Supplied data —

(* ===== verification/RetirementSystem.v ===== *)
(** * The retirement subsystem as a whole

    Every entry point that can move a retirement, in any order: reviews and
    executions an admin asks for, queued requests, the maintenance tick with its
    continuation, renames and removals. The journal they leave is one the machine
    of claims allows. *)

From S2P Require Import Prelude PyValue SourceConfig Schema RunHistory SourceOperations SourceLifecycle Retirement RetirementSpec Coordinator CoordinatorOutcome RunReconciliation RemovalQueue FairCursor RemovalTick.
From stdpp Require Import base list strings gmap pretty relations.
From Stdlib Require Import ZArith Lia Ascii.
Local Open Scope string_scope.
#[local] Arguments py_eqb _ _ : simpl never.

Section System.
Context {W : Type} `{!GuardRemote W}.
Context (schema : string) (sha256 : string → string) (time_str isoformat : Z → string).
Context (cleanup : list (list string) → list string → result exn pyval).
Context (lock_path : string).

(** A call of an entry point, or anything else that touches neither the registry
    nor the journal; the worker's state changes as it likes. *)
Inductive system_step (w : qworld W) : qworld W → Prop :=
| ss_review source operation actor revision archive queued :
    system_step w (on_world (Coordinator.review sha256 time_str isoformat lock_path source operation actor revision archive queued) w).2
| ss_execute source operation actor digest confirmed consent resume :
    system_step w (on_world (execute schema sha256 time_str isoformat cleanup lock_path source operation actor digest confirmed consent resume) w).2
| ss_rename source rev name : system_step w (on_world (in_store (rename sha256 time_str lock_path source rev name)) w).2
| ss_remove source rev name credentials :
    system_step w (on_world (in_store (SourceLifecycle.remove sha256 time_str cleanup lock_path source rev name credentials)) w).2
| ss_enqueue source operation actor rev confirmed :
    system_step w (on_world (in_journal (enqueue sha256 time_str source operation actor rev confirmed)) w).2
| ss_continuation : system_step w (continuation schema sha256 time_str isoformat cleanup lock_path w).2
| ss_other s cleaned g after resumed :
    sources s = sources (qw_db w) → source_retirements s = source_retirements (qw_db w) →
    system_step w (mkQW (mkCW (mkLW s cleaned) g (cw_log (qw_world w))) after resumed).

Definition journal_moves : relation db := rtc (journal_step schema sha256 time_str isoformat).

Lemma lock_journal (s : db) f : journal_moves s (on_session_locks f s).
Proof. apply rtc_once. by apply js_other. Qed.

Lemma moves_apply_lock {A} (body : M lworld exn A) l :
  (∀ l1, moves (on_lw journal_moves) body l1) → moves (on_lw journal_moves) (apply_lock lock_path body) l.
Proof.
  intros Hb. unfold apply_lock. moves; [apply (moves_in_db _); by db_moves|apply (moves_in_db _); apply lock_journal|].
  apply (moves_finally _); [apply Hb|]. intros. apply lock_journal.
Qed.

Lemma read_journal source l : moves (on_lw journal_moves) (in_db (read sha256 time_str source)) l.
Proof. apply (moves_in_db _), moves_reads; [apply _|apply read_reads]. Qed.

Lemma cleanup_journal source l : moves (on_lw journal_moves) (cleanup_credentials cleanup source) l.
Proof.
  assert (∀ l1 f, moves (on_lw journal_moves) (in_db (modify (on_source_tombstones (alter f source)))) l1) as Hset.
  { intros l1 f. apply (moves_in_db _), rtc_once. by apply js_other. }
  unfold cleanup_credentials. apply (moves_bind _).
  - apply (moves_in_db _), (moves_atomic _). db_moves. apply rtc_once. by apply js_other.
  - intros [state|row] l1 _; moves; [|apply (moves_in_db _); by db_moves].
    apply (moves_catch _); [|intros; moves]. unfold clean_files, clean_state, call_cleanup, set_credential_state.
    moves; try (apply (moves_in_db _); by db_moves). unfold moves, on_lw. simpl. reflexivity.
Qed.

Lemma remove_journal source rev name credentials l :
  moves (on_lw journal_moves) (SourceLifecycle.remove sha256 time_str cleanup lock_path source rev name credentials) l.
Proof.
  unfold SourceLifecycle.remove. apply moves_apply_lock. intros l1. unfold remove_locked. moves; [|apply cleanup_journal|apply read_journal].
  apply (moves_in_db _), rtc_once, js_remove.
Qed.

Lemma rename_journal source rev name l : moves (on_lw journal_moves) (rename sha256 time_str lock_path source rev name) l.
Proof.
  unfold rename. moves; [|apply read_journal]. apply moves_apply_lock. intros l1. apply (moves_in_db _), rtc_once, js_rename.
Qed.


Definition on_qw (w w' : qworld W) : Prop := journal_moves (qw_db w) (qw_db w').
#[export] Instance on_qw_preorder : PreOrder on_qw.
Proof. unfold on_qw, journal_moves. split; [intros ?; reflexivity|]. intros ? ? ? H1 H2. by etrans. Qed.

Lemma moves_on_world {A} (m : M (cworld W) exn A) w : moves (on_cw journal_moves) m (qw_world w) → moves on_qw (on_world m) w.
Proof. unfold moves, on_cw, on_qw, on_world, qw_db. by destruct (m (qw_world w)). Qed.

Lemma runs_journal_moves {A} source operation (m : M (cworld W) exn A) w :
  moves (on_cw (rtc (coord_step schema sha256 time_str isoformat source operation))) m w → moves (on_cw journal_moves) m w.
Proof. unfold moves, on_cw. apply coord_steps_journal. Qed.

Lemma execute_journal source operation actor digest confirmed consent resume w :
  moves (on_cw journal_moves) (execute schema sha256 time_str isoformat cleanup lock_path source operation actor digest confirmed consent resume) w.
Proof. eapply runs_journal_moves, execute_runs. Qed.
Lemma review_journal source operation actor revision archive queued w :
  moves (on_cw journal_moves) (Coordinator.review sha256 time_str isoformat lock_path source operation actor revision archive queued) w.
Proof. eapply runs_journal_moves, review_runs. Qed.

Lemma other_journal s s' : sources s' = sources s → source_retirements s' = source_retirements s → journal_moves s s'.
Proof. intros E1 E2. apply rtc_once. by apply js_other. Qed.

Lemma reads_journal source (w : cworld W) : moves (on_cw journal_moves) (in_journal (reconcile_abandoned_reads schema source)) w.
Proof.
  apply (moves_in_journal _). unfold reconcile_abandoned_reads. db_moves; try (by apply other_journal).
  apply (moves_forM _). intros row s1 _. unfold fail_abandoned. db_moves; by apply other_journal.
Qed.

Lemma serve_journal source q w : moves (on_cw journal_moves) (serve_request schema sha256 time_str isoformat cleanup lock_path source q) w.
Proof.
  unfold serve_request. db_moves; try apply reads_journal; try apply execute_journal; try apply review_journal.
  apply (moves_in_journal _). by db_moves.
Qed.

Lemma tick_journal w : moves on_qw (tick schema sha256 time_str isoformat cleanup lock_path) w.
Proof.
  unfold tick. db_moves; [unfold on_qw; reflexivity|]. apply moves_on_world, (moves_catch _); [apply serve_journal|].
  intros e w1 _. destruct e; moves. apply (moves_in_journal _). moves. by apply other_journal.
Qed.

Lemma continuation_journal w : moves on_qw (continuation schema sha256 time_str isoformat cleanup lock_path) w.
Proof.
  unfold continuation, resume_one. apply (moves_catch _); [|intros; moves]. db_moves; [apply tick_journal|unfold on_qw; reflexivity|].
  apply moves_on_world, execute_journal.
Qed.

Lemma enqueue_journal source operation actor rev confirmed (w : cworld W) :
  moves (on_cw journal_moves) (in_journal (enqueue sha256 time_str source operation actor rev confirmed)) w.
Proof.
  apply (moves_in_journal _). unfold enqueue, save_request. db_moves; try (by apply other_journal).
  apply rtc_once. by apply js_source.
Qed.

Lemma system_step_journal w w' : system_step w w' → journal_moves (qw_db w) (qw_db w').
Proof.
  destruct 1.
  - apply (moves_on_world (Coordinator.review sha256 time_str isoformat lock_path source operation actor revision archive queued) w), review_journal.
  - apply (moves_on_world (execute schema sha256 time_str isoformat cleanup lock_path source operation actor digest confirmed consent resume) w),
      execute_journal.
  - apply (moves_on_world (in_store (rename sha256 time_str lock_path source rev name)) w), (moves_in_store _), rename_journal.
  - apply (moves_on_world (in_store (SourceLifecycle.remove sha256 time_str cleanup lock_path source rev name credentials)) w),
      (moves_in_store _), remove_journal.
  - apply (moves_on_world (in_journal (enqueue sha256 time_str source operation actor rev confirmed)) w), enqueue_journal.
  - apply continuation_journal.
  - by apply other_journal.
Qed.

Lemma system_steps_journal w w' : rtc system_step w w' → journal_moves (qw_db w) (qw_db w').
Proof. induction 1 as [|w1 w2 w3 H _ IH]; [reflexivity|]. etrans; [by apply system_step_journal|done]. Qed.

(** C6: the retirement subsystem implements the abstract machine of claims. However
    reviews, executions, queued requests, maintenance ticks, renames and removals
    of any sources follow each other, whatever the worker answers and whatever
    the deletion of files does, the journal moves only as the machine allows: a
    claim is dispatched only while no other claim holds its source, and closed or
    purged only when proved. In particular at most one claim holds a source at
    any time, and the safety of the journal carries over to every reachable
    database. A call is one step: the apply lock serialises those that dispatch. *)
Theorem system_refines_claims w w' :
  rtc system_step w w' → source_retirements (qw_db w) = ∅ →
  rtc spec_step ∅ (abs (qw_db w')) ∧ exclusive (abs (qw_db w')) ∧ journal_inv (qw_db w').
Proof.
  intros Hs He. pose proof (journal_steps_refine _ _ _ _ _ _ (system_steps_journal _ _ Hs) (empty_inv _ He)) as [Hi Hr].
  unfold abs in Hr at 1. rewrite He, fmap_empty in Hr. split; [done|]. split; [|done].
  assert (∀ a a', rtc spec_step a a' → exclusive a → exclusive a') as Hkeep.
  { induction 1; eauto using spec_exclusive. }
  eapply Hkeep; [exact Hr|]. intros op op' source p p' H. by apply lookup_empty_Some in H.
Qed.
End System.

(** ** A queued removal carried out by one maintenance tick *)

Definition sample_maintenance (w : qworld bool) : qworld bool :=
  (continuation (GuardRemote0 := sample_guard sample_succeeds) "netbox_sync" sample_hash sample_time sample_time sample_delete
     "/run/apply.lock" w).2.
Definition idle_world : qworld bool := mkQW (mkCW (mkLW retiring_db []) false []) 0 0.
Definition requested_world : qworld bool :=
  (on_world (in_journal (enqueue sample_hash sample_time "pve-a" 9 "admin" sample_revision (PBool true))) idle_world).2.

Lemma system_refines_claims_witness :
  sources (qw_db (sample_maintenance requested_world)) = ∅ ∧
  rtc spec_step ∅ (abs (qw_db (sample_maintenance requested_world))).
Proof.
  split; [vm_compute; reflexivity|].
  refine (proj1 (system_refines_claims (GuardRemote0 := sample_guard sample_succeeds) "netbox_sync" sample_hash sample_time sample_time
    sample_delete "/run/apply.lock" idle_world (sample_maintenance requested_world) _ _)); [|reflexivity].
  eapply rtc_l; [exact (ss_enqueue (GuardRemote0 := sample_guard sample_succeeds) "netbox_sync" sample_hash sample_time sample_time
    sample_delete "/run/apply.lock" idle_world "pve-a" 9 "admin" sample_revision (PBool true))|].
  eapply rtc_l; [exact (ss_continuation (GuardRemote0 := sample_guard sample_succeeds) "netbox_sync" sample_hash sample_time sample_time
    sample_delete "/run/apply.lock" requested_world)|]. apply rtc_refl.
Defined.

Brief —
Take the lines above from the one containing "of any sources" down to the one containing "Theorem system_refines_claims w", and transcribe them exactly, both ends included.

Final answer —
    of any sources follow each other, whatever the worker answers and whatever
    the deletion of files does, the journal moves only as the machine allows: a
    claim is dispatched only while no other claim holds its source, and closed or
    purged only when proved. In particular at most one claim holds a source at
    any time, and the safety of the journal carries over to every reachable
    database. A call is one step: the apply lock serialises those that dispatch. *)
Theorem system_refines_claims w w' :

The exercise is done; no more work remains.